横浜美術館・元主席学芸員(現特任研究員)の猿渡紀代子が、長年にわたるポール・ジャクレーの研究と、日仏の文化交流に貢献した実績が評価され、2015年4月9日(木)にフランス共和国政府より芸術文化勲章シュヴァリエ※を授与されました。

※フランス文化通信省より与えられる勲章。フランス文化の世界での普及に傑出した功績のあった人物に授与される

猿渡特任研究員は、1982年から横浜美術館開設準備室に学芸員として勤務、1989年の美術館開館後は多くの展覧会を企画。今回は、長年にわたる版画家ポール・ジャクレーの研究や展覧会等の功績が認められ、叙勲となりました。
ポール・ジャクレー(1896-1960)はフランス生まれ、3歳で家族とともに来日。油彩画や日本画を学んだ後、浮世絵版画の道に進み、鮮やかな色彩の多色版画で人気を博しました。

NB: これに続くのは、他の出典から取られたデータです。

(** * The dedupe-index coordinator of kvdo ([vdo/kernel/dedupeIndex.c])

    A shallow embedding of the advice codec, the timer tunables, the request
    dispatcher with its pending list and time-out plane, and the session
    state machine, followed by the properties proved about them.

    Conventions of the embedding:
    - C integers are [Z]; where the C type can wrap the wrap-around is
      written out ([ulong], [uint64], [sint32], [sint64]).  The kernel's
      [unsigned long] is taken as 64 bits wide (LP64), as on every platform
      kvdo is built for.
    - The metadata of a UDS request is a [list byte]; writes at an index are
      stdpp list inserts, little-endian words come from coqutil.
    - [struct data_kvio] objects live in a store [gmap nat dedupe_context];
      the intrusive pending list is the list of their keys, so that a context
      reached through the list and through the store is one object.  A key
      without an object has no counterpart in C (a list node lies inside its
      context); a function handed one leaves everything as it is.
    - A spinlock-protected region is one function; a function that drops the
      lock in the middle is cut at that point into the parts run under the
      lock and the part run without it.
    - What the code hands to its environment (data-path callbacks, log lines,
      work items) is appended to lists held in the model of the layer. *)

From Stdlib Require Import ZArith List Lia Bool.
From coqutil Require Import Byte Word.LittleEndianList Datatypes.RecordSetters.
From stdpp Require Import base gmap list strings.
Import ListNotations.
Import RecordSetters.DoubleBraceUpdate.
Local Open Scope Z_scope.

#[global] Arguments constant {E} newValue _ /.
#[global] Arguments apply_update {R E} u _ /.

(** ** Integer types *)

Definition ulong (z : Z) : Z := z mod 2 ^ 64.
Definition uint64 (z : Z) : Z := z mod 2 ^ 64.
Definition uint32 (z : Z) : Z := z mod 2 ^ 32.
Definition sint32 (z : Z) : Z := (z + 2 ^ 31) mod 2 ^ 32 - 2 ^ 31.
Definition sint64 (z : Z) : Z := (z + 2 ^ 63) mod 2 ^ 64 - 2 ^ 63.

(** ** Constants the file takes from headers that are not part of it *)

(** Status codes of [uds.h] and the errno [ETIMEDOUT]; their numeric values
    are parameters of the development. *)
Class status_codes := {
  UDS_SUCCESS : Z;
  UDS_CORRUPT_COMPONENT : Z;
  UDS_NO_INDEX : Z;
  ETIMEDOUT : Z;
}.

(** The kernel's conversions between milliseconds and timer ticks. *)
Class tick_conversion := {
  msecs_to_jiffies : Z -> Z;
  jiffies_to_msecs : Z -> Z;
}.

(** [UdsCallbackType], restricted to the operations the coordinator issues. *)
Inductive UdsCallbackType := UDS_POST | UDS_QUERY | UDS_UPDATE.

(** The values of the atomic [dedupe_context.request_state]. *)
Inductive request_state_t := UR_IDLE | UR_BUSY | UR_TIMED_OUT.

Inductive index_state_t := IS_CLOSED | IS_CHANGING | IS_OPENED.

#[global] Instance request_state_eq_dec : EqDecision request_state_t.
Proof. solve_decision. Defined.
#[global] Instance index_state_eq_dec : EqDecision index_state_t.
Proof. solve_decision. Defined.
#[global] Instance UdsCallbackType_eq_dec : EqDecision UdsCallbackType.
Proof. solve_decision. Defined.

Definition DEDUPE_TIMEOUT_REPORT_INTERVAL : Z := 1000.
Definition UDS_ADVICE_VERSION : Z := 2.
Definition UDS_ADVICE_SIZE : nat := 1 + 1 + 8.

(** The names shown for the index state.  The C code keeps one copy of each
    string and compares the pointers, which is equality of constructors. *)
Inductive state_name := CLOSED | CLOSING | ERROR | OFFLINE | ONLINE | OPENING | UNKNOWN.

#[global] Instance state_name_eq_dec : EqDecision state_name.
Proof. solve_decision. Defined.

Definition state_name_string (n : state_name) : string :=
  match n with
  | CLOSED => "closed" | CLOSING => "closing" | ERROR => "error"
  | OFFLINE => "offline" | ONLINE => "online" | OPENING => "opening"
  | UNKNOWN => "unknown"
  end.

(** ** Data *)

Record DataLocation := { pbn : Z; state : Z }.

Inductive log_entry :=
| LogInvalidAdviceVersion (version : Z)
| LogTargetState (name : state_name)
| LogTargetStateError
| LogWrongDevice
| LogEngineError (what : string) (result : Z)
| LogTimeouts (difference : Z).

(** The fields of [UdsRequest] the coordinator touches.  [callback_set]
    records that [callback] points to [finish_index_operation], the only
    value it is ever given. *)
Record UdsRequest := {
  chunkName : Z;
  callback_set : bool;
  session : Z;
  type : UdsCallbackType;
  update : bool;
  newMetadata : list byte;
  oldMetadata : list byte;
  req_status : Z;
  found : bool;
}.

(** ** The advice codec *)

(** Bytes written one after the other from [offset] on. *)
Fixpoint store_bytes (data : list byte) (offset : nat) (bs : list byte) : list byte :=
  match bs with
  | [] => data
  | b :: bs' => store_bytes (<[offset := b]> data) (S offset) bs'
  end.

(** Modelled from the spec: [encodeUInt64LE] of [numeric.h], which the file
    includes but which is not among the sources at hand.  It stores the eight
    bytes of a 64-bit value at [offset], least significant first, and
    advances the offset by eight. *)
Definition encodeUInt64LE (data : list byte) (offset : nat) (toEncode : Z)
  : list byte * nat :=
  (store_bytes data offset (le_split 8 toEncode), (offset + 8)%nat).

(** Modelled from the spec: [decodeUInt64LE] of [numeric.h], the inverse
    reader: eight bytes from [offset], least significant first. *)
Definition decodeUInt64LE (data : list byte) (offset : nat) : Z * nat :=
  (le_combine (firstn 8 (skipn offset data)), (offset + 8)%nat).

(** The body of [encode_uds_advice] up to its [BUG_ON]: the bytes written and
    the offset reached. *)
Definition encode_uds_advice_bytes (encoding : list byte) (advice : DataLocation)
  : list byte * nat :=
  let offset := 0%nat in
  let encoding := <[offset := byte.of_Z UDS_ADVICE_VERSION]> encoding in
  let offset := S offset in
  let encoding := <[offset := byte.of_Z (state advice)]> encoding in
  let offset := S offset in
  encodeUInt64LE encoding offset (pbn advice).

(** [encode_uds_advice]: writes into [newMetadata].  The [BUG_ON] never fires
    (lemma [encode_uds_advice_offset] below), so the function is total. *)
Definition encode_uds_advice (request : UdsRequest) (advice : DataLocation)
  : UdsRequest :=
  request{{ newMetadata := fst (encode_uds_advice_bytes (newMetadata request) advice) }}.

横浜美術館では、ジャクレーの作品や関連資料を約190点所蔵し、2003年に「ポール・ジャクレー 虹色の夢をつむいだフランス人浮世絵師」展を開催するなど、猿渡特任研究員を中心に長年研究と紹介に努めてきました。今回は、ポール・ジャクレーの養女であり、多くの作品を当館にご寄贈くださった、稲垣ジャクレー・テレーズさん(レジオン・ドヌール勲章シュヴァリエ)と共に授与となりました。

【猿渡紀代子のコメント】
横浜生まれの銅版画・長谷川潔、幕末・明治期の横浜とフランス、そして2013年フランス国立ケ・ブランリー美術館(パリ)でのポール・ジャクレー展など、日仏交流を一つの軸とするフィールドに係わることができたのは、横浜美術館の学芸員であったからこそです。その意味で今回の勲章は横浜美術館がいただいたものとも言えます。